Erdoğan’ın seçim kampanyasını çok merak ediyordum. Mitinglerde seçmenin karşısına çıkıp ne diyecekti?
Çünkü…
Ne PKK tehdidinden söz edebilir ne CHP/DEM/PKK ortaklığından, ne Özgür Özel’in Pensilvanya’dan emir aldığını söyleyebilir ne de bu seçim beka seçimi diyebilir…
Bunların hepsini tüketti…
Dış politikada zaten satacak mal kalmadı. Katil, darbeci Sissi bile artık kardeş oldu!... İstanbul düşerse Kudüs düşer, Gazze düşer manzumesinin de artık alıcısı kalmadı… Gazze harap oldu ama İsrail’e gemiler vızır vızır gidip geliyor. Mal sevkiyatı aynen devam.

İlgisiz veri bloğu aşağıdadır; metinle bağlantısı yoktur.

Lemma count_true_map_Qle (o0 : Q) (l : list Q) :
  length (List.filter (fun b : bool => b) (map (fun o => Qle_bool o0 o) l))
  = length (filter (fun o => Qle o0 o) l).
Proof.
  induction l as [| x l IH]; simpl; [done |].
  rewrite filter_cons. destruct (decide (o0 <= x)%Q) as [Hle | Hnle].
  - apply Qle_bool_iff in Hle. rewrite Hle. simpl. by rewrite IH.
  - destruct (Qle_bool o0 x) eqn:E; [| done].
    apply Qle_bool_iff in E. contradiction.
Qed.

(** The rank of the loop is the number of scores at least as large as the
    first one. *)
Lemma rank_count (o0 : Q) (l : list Q) :
  rank (o0 :: l) = Some (count_ge_first (o0 :: l)).
Proof.
  unfold rank, ge_first, count_ge_first.
  change (Some (sum_bools (map (fun o => Qle_bool o0 o) (o0 :: l)))
          = Some (length (filter (fun o => Qle o0 o) (o0 :: l)))).
  f_equal. unfold sum_bools. rewrite sum_bools_from.
  apply count_true_map_Qle.
Qed.

Lemma rank_nil : rank [] = None.
Proof. reflexivity. Qed.

(** The first score always counts: the rank is at least 1. *)
Lemma count_ge_first_pos (o0 : Q) (l : list Q) :
  1 <= count_ge_first (o0 :: l).
Proof.
  unfold count_ge_first. rewrite filter_cons.
  destruct (decide (o0 <= o0)%Q) as [_ | Hn]; [simpl; lia |].
  exfalso. apply Hn, Qle_refl.
Qed.

Lemma count_ge_first_le_length (output : list Q) :
  count_ge_first output <= length output.
Proof.
  destruct output as [| o0 l]; [done |].
  unfold count_ge_first. apply length_filter.
Qed.

(** What one iteration appends. *)
Lemma eval_body_cons (k : nat) (acc : eval_acc) (o0 : Q) (l : list Q) :
  eval_body k acc (o0 :: l) =
  let r := count_ge_first (o0 :: l) in
  Some (if r <=? k
        then EvalAcc (ndcgs acc ++ [(1 / ln (INR r + 1))%R])
                     (hit_ratio acc ++ [1%Z])
        else EvalAcc (ndcgs acc ++ [0%R]) (hit_ratio acc ++ [0%Z])).
Proof.
  unfold eval_body. rewrite rank_count. cbv zeta.
  destruct (count_ge_first (o0 :: l) <=? k); reflexivity.
Qed.

(** The value the loop records as the NDCG of one list: the reciprocal of
    the natural logarithm of [rank + 1] inside the top [k], 0 outside. *)
Lemma list_ndcg_natural_log (k : nat) (o0 : Q) (l : list Q) :
  list_ndcg k (o0 :: l) =
  Some (if count_ge_first (o0 :: l) <=? k
        then (1 / ln (INR (count_ge_first (o0 :: l)) + 1))%R else 0%R).
Proof.
  unfold list_ndcg. rewrite eval_body_cons. cbv zeta.
  destruct (count_ge_first (o0 :: l) <=? k); reflexivity.
Qed.

Lemma list_hit_indicator (k : nat) (o0 : Q) (l : list Q) :
  list_hit k (o0 :: l) =
  Some (if count_ge_first (o0 :: l) <=? k then 1%Z else 0%Z).
Proof.
  unfold list_hit. rewrite eval_body_cons. cbv zeta.
  destruct (count_ge_first (o0 :: l) <=? k); reflexivity.
Qed.

Lemma ln_2_lt_1 : (ln 2 < 1)%R.
Proof.
  rewrite <- (ln_exp 1). apply ln_increasing; [lra |].
  pose proof (exp_ineq1 1) as H. lra.
Qed.

Lemma ln_2_pos : (0 < ln 2)%R.
Proof. pose proof ln_lt_2. lra. Qed.

(** Inside the top [k] the recorded value is the closed-form NDCG divided by
    [ln 2], hence strictly larger than it. *)
Lemma list_ndcg_vs_closed_form (k : nat) (o0 : Q) (l : list Q) :
  count_ge_first (o0 :: l) <= k ->
  exists v, list_ndcg k (o0 :: l) = Some v /\
    (v * ln 2)%R = closed_form_ndcg k (count_ge_first (o0 :: l)) /\
    (closed_form_ndcg k (count_ge_first (o0 :: l)) < v)%R.
Proof.
  intros Hk. pose proof (count_ge_first_pos o0 l) as Hpos.
  set (r := count_ge_first (o0 :: l)) in *.
  rewrite list_ndcg_natural_log. fold r.
  unfold closed_form_ndcg, log2.
  apply Nat.leb_le in Hk. rewrite Hk. eexists; split; [reflexivity |].
  assert (Hr : (1 <= INR r)%R) by (change 1%R with (INR 1); by apply le_INR).
  assert (Hln : (0 < ln (INR r + 1))%R).
  { rewrite <- ln_1. apply ln_increasing; lra. }
  pose proof ln_2_pos as H2. pose proof ln_2_lt_1 as H21.
  assert (Heq : (1 / ln (INR r + 1) * ln 2
                 = 1 / (ln (INR r + 1) / ln 2))%R) by (field; lra).
  split; [exact Heq |].
  rewrite <- Heq.
  assert (Hv : (0 < 1 / ln (INR r + 1))%R).
  { apply Rdiv_lt_0_compat; lra. }
  nra.
Qed.

(** The loop never fails on non-empty score lists, and appends one entry per
    list to each accumulator. *)
Lemma eval_loop_appends (k : nat) (outputs : list (list Q)) (acc : eval_acc) :
  Forall (fun o => o <> []) outputs ->
  exists acc', eval_loop k acc outputs = Some acc' /\
    hit_ratio acc' = hit_ratio acc ++
      map (fun o => if count_ge_first o <=? k then 1%Z else 0%Z) outputs /\
    ndcgs acc' = ndcgs acc ++
      map (fun o => if count_ge_first o <=? k
                    then (1 / ln (INR (count_ge_first o) + 1))%R else 0%R)
          outputs.
Proof.
  intros Hne. revert acc.
  induction Hne as [| o outputs Ho _ IH]; intros acc; simpl.
  - exists acc. by rewrite !app_nil_r.
  - destruct o as [| o0 l]; [done |].
    rewrite eval_body_cons. cbv zeta.
    destruct (IH (if count_ge_first (o0 :: l) <=? k
        then EvalAcc (ndcgs acc ++ [(1 / ln (INR (count_ge_first (o0 :: l)) + 1))%R])
                     (hit_ratio acc ++ [1%Z])
        else EvalAcc (ndcgs acc ++ [0%R]) (hit_ratio acc ++ [0%Z])))
      as (acc' & Hrun & Hh & Hn).
    exists acc'. split; [exact Hrun |].
    rewrite Hh, Hn.
    destruct (count_ge_first (o0 :: l) <=? k); simpl;
      by rewrite <- !app_assoc.
Qed.

Lemma sum_Z_indicators {A : Type} (P : A -> Prop) `{!forall x, Decision (P x)}
  (f : A -> bool) (l : list A) :
  (forall x, f x = true <-> P x) ->
  sum_Z (map (fun x => if f x then 1%Z else 0%Z) l)
  = Z.of_nat (length (filter P l)).
Proof.
  intros Hf. induction l as [| x l IH]; [done |].
  rewrite filter_cons.
  change (sum_Z (map (fun x => if f x then 1%Z else 0%Z) (x :: l)))
    with ((if f x then 1 else 0)
          + sum_Z (map (fun x => if f x then 1%Z else 0%Z) l))%Z.
  rewrite IH. destruct (decide (P x)) as [HP | HP].
  - apply Hf in HP. rewrite HP. simpl length. lia.
  - destruct (f x) eqn:E; [apply Hf in E; contradiction | lia].
Qed.

(** C1. At the list of 101 scores whose positive item is scored above all
    negatives the rank is 1 and the closed-form NDCG is [1 / log2 2 = 1];
    the loop records [1 / ln 2], which is larger than 1, and so is the
    overall NDCG of a test set made of this list. *)
Theorem ndcg_best_first_exceeds_closed_form :
  length best_first_scores = 101 /\
  count_ge_first best_first_scores = 1 /\
  list_ndcg TOP_K best_first_scores = Some (1 / ln 2)%R /\
  closed_form_ndcg TOP_K 1 = 1%R /\
  (1 < 1 / ln 2)%R /\
  exists acc,
    eval_loop TOP_K (EvalAcc [] []) [best_first_scores] = Some acc /\
    eval_ndcg acc = Some ((1 / ln 2 + 0) / 1)%R.
Proof.
  assert (Hc : count_ge_first best_first_scores = 1) by (vm_compute; reflexivity).
  split; [reflexivity |]. split; [exact Hc |].
  pose proof ln_2_pos as Hpos. pose proof ln_2_lt_1 as Hlt.
  split; [| split; [| split]].
  - unfold best_first_scores in *. rewrite list_ndcg_natural_log, Hc.
    simpl. replace (1 + 1)%R with 2%R by lra. reflexivity.
  - unfold closed_form_ndcg, log2. simpl.
    replace (1 + 1)%R with 2%R by lra. field. lra.
  - apply (Rmult_lt_reg_r (ln 2)); [exact Hpos |].
    replace (1 / ln 2 * ln 2)%R with 1%R by (field; lra). lra.
  - unfold best_first_scores in *. cbn [eval_loop].
    rewrite eval_body_cons, Hc. simpl.
    eexists. split; [reflexivity |].
    unfold eval_ndcg, np_mean_R. simpl.
    replace (1 + 1)%R with 2%R by lra. reflexivity.
Qed.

Yakında Netanyahu da Sisi gibi ‘kardeşler’ safına dahil edilirse şaşırmam…
Şimdilik katil…
Ekonomi desen iflas etti, edecek. Devletin kasası da perişan vatandaşın cüzdanı da… Erdoğan artık ‘ben ekonomistim.’ diyemiyor. ‘Doğru yolda gidiyoruz en kötü geride kaldı’ söylemine de son verdi. ‘Faiz sebep’ lafını en koyu AKP’liler bile duymak istemiyor…
Erzincan maden kazası ülkenin kurallarla değil keyfi kararlarla yönetildiğini bir kez daha kanıtladı. Saray’a yakın olan işini görüyor. Dilediği gibi at koşturuyor. Milyonlarca liralık vergi borcunu bile sildiriyor…
Türkiye bu ortamda seçime gidiyor. Mayıs seçiminde kandırılan seçmenin ne tepki vereceği, Erdoğan’ın onlara ne söyleyeceği bu sebeple merak konusu…
Kandırılan seçmenin ne tepki vereceği hala soru işareti ama Erdoğan’ın meydanlarda nasıl propaganda yapacağı, ne diyeceği dün Samsun’da belli oldu…
CHP’yi ülkeyi düşünmemekle, koltuk kavgası yapmakla, birbirlerini hançerlemekle suçlayacak…
Erdoğan’ın eline bu kozu CHP yönetimi verdi.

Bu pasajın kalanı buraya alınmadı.